### EXERCISE DETAILS
Check every line of the data below for "emaxs". Copy each one that has it.

### AVAILABLE DATA
(** * Netfilter: the sentry's iptables codec

    A shallow embedding of [pkg/sentry/socket/netfilter/netfilter.go]:
    the encoder [convertNetstackToBinary], the decoder [SetEntries] with
    its helpers [parseMatchers], [parseTarget] and [filterFromIPTIP], and
    the verdict codec.

    Conventions.
    - A Go [uintN] is a [Z] in [0, 2^N); every arithmetic operation that
      can leave that range is followed by its wrap-around ([wrap16],
      [wrap32]).  [int32] is a [Z] in [-2^31, 2^31).
    - A [[]byte] is a [list byte].  Slice expressions are partial: an
      expression outside the bounds of the slice is a Go run-time panic,
      which the embedding keeps as the outcome [Panic].
    - A function returning [(T, error)] returns [Result error T]; one
      returning [*syserr.Error] returns [Result syserr unit].
    - Go maps are [gmap]s; [range] over a map is [map_to_list], whose
      order the proofs never look at.
    - Calls to [nflog] only write to the log and are left out. *)

From Stdlib Require Import ZArith List Lia String.
From Stdlib.Strings Require Import Byte.
From stdpp Require Import base gmap strings list fin_maps.

Local Open Scope Z_scope.

(** ** Outcomes of a Go call *)

Inductive Result (E A : Type) : Type :=
| Ok (a : A)
| Err (e : E)
| Panic.
Arguments Ok {E A} a.
Arguments Err {E A} e.
Arguments Panic {E A}.

Definition bind {E A B} (r : Result E A) (k : A -> Result E B) : Result E B :=
  match r with
  | Ok a => k a
  | Err e => Err e
  | Panic => Panic
  end.

Notation "'let*' x ':=' e 'in' k" := (bind e (fun x => k))
  (at level 10, x pattern, e at level 100, k at level 200).

(** A Go function without an error result either returns or panics. *)
Definition orPanic {E A} (o : option A) : Result E A :=
  match o with
  | Some a => Ok a
  | None => Panic
  end.
(** The body of the loop of [parseSourceFile]: the values of line
    number [lin_num]. *)
Definition line_values (lin_num : nat) (line : string) : res (list attr) :=
  let values := split_char " " line in
  let values := map strip (filter (fun v => negb (String.eqb v "")) values) in
  let* values :=
    match lin_num with
    | 0 =>
        Ok (map AStr
              (filter (fun v => negb (String.eqb v "[")
                                && negb (String.eqb v "]")
                                && negb (String.eqb v ","))
                      values))
    | 5 =>
        let* v := last_item values in
        let fluxperchannel := split_char "," v in
        Ok (map AStr (but_last values) ++ [AList fluxperchannel])%list
    | 8 | 9 | 10 | 11 =>
        let* c0 := index (split_char " " line) 0 in
        let coeffs := split_char "," c0 in
        let* c1 := index (split_char " " line) 1 in
        let coeffserr := map strip (split_char "," c1) in
        Ok [AList coeffs; AList coeffserr]
    | 13 =>
        let* c0 := index (split_char " " line) 0 in
        let energybins := split_char "," c0 in
        let* emins := mapM (fun e => index (split_dotdot e) 0) energybins in
        let* emaxs := mapM (fun e => index (split_dotdot e) 1) energybins in
        let* c1 := index (split_char " " line) 1 in
        let fovbinnumbers := split_char "," c1 in
        let* fovmin := mapM (fun e => index (split_dotdot e) 0) fovbinnumbers in
        let* fovmax := mapM (fun e => index (split_dotdot e) 1) fovbinnumbers in
        Ok ([AList emins; AList emaxs; AList fovmin; AList fovmax]
              ++ map AStr (last_n 5 values))%list
    | _ => Ok (map AStr values)
    end in
  Ok (filter nonempty_value values).

(** The loop over [enumerate(body)], from line number [lin_num] on:
    what is added to [allValues]. *)
Fixpoint all_values (lin_num : nat) (body : list string) : res (list attr) :=
  match body with
  | [] => Ok []
  | line :: rest =>
      let* values := line_values lin_num line in
      let* more := all_values (S lin_num) rest in
      Ok (values ++ more)%list
  end.

(** Modelled from the spec: the constructor of [MultiOutput], a class of
    [agilepy.dataclasses.Source], is not in the sources.  The spec has
    the record of a fixed shape, built from the flattened tokens as
    positional arguments, in the order of its fields. *)
Definition MultiOutput_new (args : list attr) : res MultiOutput :=
  if (List.length args =? List.length MultiOutput_fields)%nat
  then Ok (list_to_map (zip MultiOutput_fields args))
  else Err TypeError.

(** [parseSourceFile], on the text of the file at [sourceFilePath] *)
Definition parseSourceFile (text : string) : list event * res MultiOutput :=
  let lines := readlines text in
  match filterM not_comment lines with
  | Err e => ([], Err e)
  | Ok body =>
      if negb (List.length body =? 17)%nat then
        ([Critical "The number of lines of the %s source file is not 17!" []],
         Err (SystemExit 1))
      else
        ([], let* allValues := all_values 0 body in
             MultiOutput_new allValues)
  end.

(** The sum [first + o1 + o2 + ...]: the operands are evaluated from
    left to right, each just before it is added. *)
Definition py_sum (first : res pyval) (operands : list (res pyval))
  : res pyval :=
  fold_left
    (fun acc operand =>
       let* a := acc in
       let* b := operand in
       py_add a b)
    operands first.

### RESPONSE AREA
        let* emaxs := mapM (fun e => index (split_dotdot e) 1) energybins in
        Ok ([AList emins; AList emaxs; AList fovmin; AList fovmax]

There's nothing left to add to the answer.